Third, the auto steer seemed to me, worked perfect and it pivots around no problem. I seen a lot of people complain about the Ariens auto steer but I had zero problems with it. Snow blowing is similar to driving a boat in a slow situation, don’t fight it, just aim it and be happy. It don’t go exactly where you want to go but just let it go and it will go plenty straight enough to get the job done. If you wrestle with it to make it go in a “Perfect” straight line, well you should buy a plow because the snowblower will always win and your back won’t. Let the machine do all the work and don’t worry about it, it’s real easy. 

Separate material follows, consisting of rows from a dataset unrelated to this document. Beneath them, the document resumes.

(* ===== verification/Aggregation.v ===== *)
(** * Ticket aggregation

    Models the aggregation operations of [db/sql/src/tickets.rs]: the receiver
    of tickets chooses those to be aggregated and marks them, the issuer checks
    them and signs one ticket for all, the receiver checks it and puts it in
    their place. *)
From Stdlib Require Import Floats.SpecFloat.
From stdpp Require Import gmap strings sorting.
From S2P Require Import Prelude Primitives Crypto Channels Tickets WinProb SharedKeys MetaPacket Packet.
From S2P Require Import TicketStore Protocol NodeDb.

Record AggregationPrerequisites := mkPrerequisites {
  min_ticket_count : option Z;
  min_unaggregated_ratio : option f64
}.

Definition MAX_TICKETS_TO_AGGREGATE_BATCH : nat := 500.

Section Aggregation.
Context `{!Secp256k1} `{!Curve25519} `{!HexCodec} `{!ScanOrder} `{!Multiaddrs} `{!FloatCmp}.

Abbreviation TX := (SM TicketsDb DbSqlError).
Abbreviation DB := (SM HoprDb DbSqlError).

(** ** Choosing the tickets *)

(** The loop: the tickets that reach the minimum probability, until the balance
    of the channel is exceeded; with their total. *)
Fixpoint satisfying_loop (models : list TicketModel) (channel_entry : ChannelEntry) (min_win_prob : WinningProbability)
    (total_balance : HoprBalance) (acc : list TicketModel) : DR (list TicketModel * HoprBalance) :=
  match models with
  | [] => Ok (acc, total_balance)
  | m :: models =>
      ticket_wp ← map_err (λ _, DecodingError) (WinProb_try_from (m_winning_probability m));
      order ← approx_cmp ticket_wp min_win_prob;
      match order with
      | Lt => satisfying_loop models channel_entry min_win_prob total_balance acc
      | _ =>
          to_add ← Balance_from_be_bytes (m_amount m);
          let total := Balance_add total_balance to_add in
          if Balance_ltb (balance channel_entry) total then Ok (acc, Balance_sub total to_add)
          else satisfying_loop models channel_entry min_win_prob total (acc ++ [m])
      end
  end.
(* ===== verification/AggregationSpec.v ===== *)
(** * Aggregated tickets are worth what they replace

    The issuer signs an aggregate for the sum of disjoint winning tickets of
    its own and gives out no later ticket with an index in their range; the
    receiver puts an aggregate in the place of the tickets it had marked. *)
From Stdlib Require Import Floats.SpecFloat Sorting.Sorted.
From stdpp Require Import gmap strings sorting.
From S2P Require Import Prelude Primitives Crypto Channels Tickets WinProb SharedKeys MetaPacket Packet.
From S2P Require Import TicketStore TicketStoreSpec TicketIndexSpec TicketTable Protocol NodeDb NodeDbSpec NodeProtocol NodeProtocolSpec.
From S2P Require Import Indexer IndexerSpec Aggregation.

(** The index range of a ticket. *)
Definition range_end (t : Ticket) : Z := t_index t + t_index_offset t.
Definition before (t t' : Ticket) : Prop := range_end t ≤ t_index t'.
Definition sum_of (l : list Ticket) : Z := foldr (λ t n, amount (t_amount t) + n) 0 l.

Section Issuer.
Context `{!Secp256k1, !Secp256k1Laws} `{!Curve25519} `{!Ed25519} `{!HexCodec, !HexCodecLaws}.
Context `{!ScanOrder, !ScanOrderLaws} `{!Multiaddrs} `{!FloatCmp}.
#[local] Set Default Proof Using "Type*".

Abbreviation DB := (SM HoprDb DbSqlError).

Lemma elem_of_dedup l t :
  t ∈ dedup l → t ∈ l.
Proof using Type.
  revert t. induction l as [|a l IH]; intros t; [done|]. cbn. destruct (dedup l) as [|b r].
  - rewrite !list_elem_of_singleton. intros ->. by left.
  - case_match; rewrite !elem_of_cons; intros Hin.
    + destruct Hin as [->|Hin]; [by left|]. right. apply IH. by right.
    + destruct Hin as [->|Hin]; [by left|]. right. apply IH, elem_of_cons, Hin.
Qed.

Lemma dedup_tickets l t : t ∈ tw_ticket <$> dedup l ↔ t ∈ tw_ticket <$> l.
Proof using Type.
  induction l as [|a l IH]; [done|]. cbn [dedup]. rewrite fmap_cons, elem_of_cons, <-IH.
  destruct (dedup l) as [|b r]; [by rewrite !fmap_cons, elem_of_cons|].
  case_match eqn:Heq; rewrite !fmap_cons, !elem_of_cons; [|done].
  unfold transferable_eqb in Heq. apply andb_prop in Heq as [[Heq _]%andb_prop _]. apply bool_decide_eq_true in Heq.
  rewrite Heq. tauto.
Qed.

Lemma sort_permutation l : sort_transferable l ≡ₚ l.
Proof using Type.
  assert (∀ t k, insert_transferable t k ≡ₚ t :: k) as Hins.
  { intros t k. induction k as [|u k IH]; [done|]. cbn. destruct (Ticket_cmp _ _); [done|done|]. rewrite IH. constructor. }
  induction l as [|t l IH]; [done|]. cbn. fold (sort_transferable l). by rewrite Hins, IH.
Qed.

Fourth, as far as the machine riding up on the snow. I read a lot about that and I just didn’t have that problem either. I was going to buy a weight kit but I find it was not required. I went through about a 30”-32” EOD and all I did was pull back on the speed to crawl and go through it as maximum rpm without bogging and it sliced right through it. 

Fifth, the machine felt very solid and capable. The weight of the machine helped it go through the heavy snow, I wouldn't want a lighter machine, maybe 50 lbs. heavier. I feel heavier is better.

I did change the oil 4 times this Winter. The first 2 oil changes I put a paper tower down over the oil drain on the pan and picked up small metal fragments. So I changed the first oil at ½ hour. I don’t use the electric start, it always started one pull, just fired it up yesterday, again one pull. Now it sound like a promotional commercial for Areins but it’s not. 

I read and watched some bad things and I just never had any problem with the Ariens Pro what so ever. Maybe the people doing all the complaining about Ariens and other machines are just that, complainers. That’s about it, I’ll send another review next season. Have a great Summer everyone.**

Ariens Hydro Pro 28


----------



## foggysail (Feb 21, 2015)

An interesting post! I have a 28 Pro although not a hydro. It rests comfortably in my garage waiting for next October/November for its first taste of fuel. I look forward to it performing well as above even without the hydro. I certainly will however, post how I feel, positive or negative pertaining to performance.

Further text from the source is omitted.